The best layout design related to the sensor node distribution represents one among the major research questions in Wireless Sensor Networks (WSNs). It has a direct impact on WSNs' cost, detection capabilities, and monitoring quality. The optimization of several conflicting objectives, including as load balancing, coverage, cost, lifetime, connection, and energy consumption of sensor nodes, is necessary for layout optimization. Layout optimization represents an NP-hard combinatorial issue. A number of meta-heuristic optimization strategies have been put out to address this issue in the past ten years. Nevertheless, these methods only addressed a subset of the objectives-combinations of energy consumption, count of sensor nodes, area coverage, and lifetime-or they offered computationally costly solutions. Therefore, this research paper presents a layout optimization problem using novel intelligent deep learning-based optimization methodology. Here, the major objective is to cover numerous objectives associated with optimal layouts of homogeneous WSNs that involves connectivity, coverage, energy consumption, lifetime, and the number of sensor nodes. The layout optimization problem is handled by the novel Advanced Generative Adversarial Network (AGAN), where the parameter tuning is performed by the nature inspired optimization algorithm called Piranha Foraging Optimization Algorithm (PFOA), with the consideration of deriving the objective function. Simulation findings revealed that the proposed novel AGAN-PFOA generated optimal Pareto front of non-dominated solutions having better hyper-volumes as well as spread of solutions than the state-of-the-art solutions. The proposed AGAN-PFOA for the WSN layout optimization problem in terms of PDR, coverage, energy consumption, lifetime, alive node count, delay, and routing overhead is 61.46%, 15.12%, 12.67%, 65.91%, 70.59%, 44.88%, and 68.86% better than the existing methods respectively.

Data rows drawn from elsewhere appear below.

Lemma judge_writes spec b op p v :
  op ∈ WRITES →
  judge (mkAccess op p v) b (write_rules spec)
  = (b || ps_workspace_read spec && ps_workspace_write spec && under (ps_workspace spec) p
     || existsb (λ d, under d p) (ps_read_write spec))
    && negb (existsb (λ d, under d p) (ps_deny_write spec)).
Proof.
  intros Ho. unfold write_rules. rewrite !judge_app.
  rewrite (judge_silent _ _ (map _ (ps_deny_exec spec))) by (apply silent_map; intros; by each_op Ho).
  rewrite (judge_denies _ _ _ (λ d, under d p)) by (intros; by apply deny_write_applies).
  rewrite (judge_pairs _ _ may_read may_write (λ d, under d p)).
  2: { intros d c. unfold judge. cbn [foldl]. rewrite may_write_applies by done.
       replace (applies _ (may_read d)) with (@None bool) by (by each_op Ho). by destruct c, (under d p). }
  f_equal. f_equal. destruct (ps_workspace_read spec && ps_workspace_write spec); [|by rewrite orb_false_r].
  unfold judge. cbn [foldl]. rewrite may_write_applies by done. by destruct (under _ p), b.
Qed.

Definition readable (spec : ProfileSpec) (p : str) : bool :=
  bool_decide (p = #"/") || existsb (λ d, under d p) RUNTIME_READ_ROOTS
  || bool_decide (p = #"/var/db/xcode_select_link")
  || existsb (λ d, under d p)
       ((if ps_workspace_read spec then [ps_workspace spec] else []) ++ ps_read_only spec)
  || existsb (λ d, under d p) (ps_read_write spec).

Lemma literal_applies p v d :
  applies (mkAccess #"file-read-data" p v) (verb_path #"allow" #"file-read*" #"literal" d [])
  = if bool_decide (p = d) then Some true else None.
Proof. unfold verb_path, applies; cbn; by destruct (bool_decide (p = d)). Qed.

Lemma judge_reads spec p v :
  judge (mkAccess #"file-read-data" p v) false (read_rules spec ++ write_rules spec) = readable spec p.
Proof.
  unfold read_rules, write_rules. rewrite !judge_app.
  rewrite (judge_silent _ _ (map _ (ps_deny_exec spec))), (judge_silent _ _ (map _ (ps_deny_write spec)))
    by (by apply silent_map).
  rewrite (judge_pairs _ _ may_read may_write (λ d, under d p)).
  2: { intros d b. unfold judge. cbn [foldl]. rewrite may_read_applies.
       replace (applies _ (may_write d)) with (@None bool) by done. by destruct b, (under d p). }
  rewrite (judge_silent _ _ (if ps_workspace_read spec && ps_workspace_write spec then _ else []))
    by (destruct (_ && _); repeat constructor).
  rewrite !(judge_allows _ _ may_read (λ d, under d p)) by (intros; apply may_read_applies).
  unfold readable. f_equal. f_equal. unfold judge. cbn [foldl]. rewrite !literal_applies.
  replace (applies _ (metadata #"DIRECTORY")) with (@None bool) by done.
  replace (applies _ (metadata #"SYMLINK")) with (@None bool) by done. cbn [default].
  by destruct (bool_decide (p = #"/")), (bool_decide (p = #"/var/db/xcode_select_link")), (existsb _ _).
Qed.

Lemma judge_execs spec p v :
  judge (mkAccess #"process-exec" p v) true (write_rules spec) = negb (bool_decide (p ∈ ps_deny_exec spec)).
Proof.
  unfold write_rules. rewrite !judge_app.
  rewrite (judge_denies _ _ _ (λ b, bool_decide (p = b))).
  2: { intros b. unfold verb_path, applies; cbn. by destruct (bool_decide (p = b)). }
  rewrite (judge_silent _ _ (map _ (ps_deny_write spec))) by (by apply silent_map).
  rewrite (judge_silent _ _ (ps_read_write spec ≫= _)).
  2: { induction (ps_read_write spec) as [|d l IH]; [constructor|]. cbn [mbind list_bind].
       apply Forall_app_2; [repeat constructor|exact IH]. }
  rewrite (judge_silent _ _ (if ps_workspace_read spec && ps_workspace_write spec then _ else []))
    by (destruct (_ && _); repeat constructor). cbn [andb].
  f_equal. induction (ps_deny_exec spec) as [|b l IH]; [done|]. cbn [existsb]. rewrite IH.
  apply eq_true_iff_eq. by rewrite orb_true_iff, !bool_decide_eq_true, elem_of_cons.
Qed.

Lemma preamble_execs p v : judge (mkAccess #"process-exec" p v) false preamble_rules = true.
Proof. unfold preamble_rules. rewrite judge_app, judge_app. done. Qed.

与传感器节点分布相关的最佳布局设计是无线传感器网络(WSN)中的主要研究问题之一。它对WSN的成本、检测能力和监测质量有直接影响。为了进行布局优化,需要对几个相互冲突的目标进行优化,包括传感器节点的负载平衡、覆盖范围、成本、寿命、连接性和能量消耗。布局优化是一个NP难的组合问题。在过去十年中,已经提出了许多元启发式优化策略来解决这个问题。然而,这些方法只解决了部分目标——能量消耗、传感器节点数量、区域覆盖和寿命的目标组合——或者它们提供了计算成本高昂的解决方案。因此,本文提出了一种基于新型智能深度学习的优化方法来解决布局优化问题。在这里,主要目标是涵盖与同质WSN的最优布局相关的众多目标,这些目标涉及连接性、覆盖范围、能量消耗、寿命和传感器节点数量。布局优化问题由新型的先进生成对抗网络(AGAN)处理,其中参数调整由名为食人鱼觅食优化算法(PFOA)的自然启发优化算法执行,并考虑推导目标函数。仿真结果表明,所提出的新型AGAN-PFOA生成了非支配解的最优帕累托前沿,与现有解决方案相比,具有更好的超体积以及解的分布。所提出的用于WSN布局优化问题的AGAN-PFOA在分组交付率(PDR)、覆盖范围、能量消耗、寿命、存活节点数、延迟和路由开销方面分别比现有方法好61.46%、15.12%、12.67%、65.91%、70.59%、44.88%和68.86%。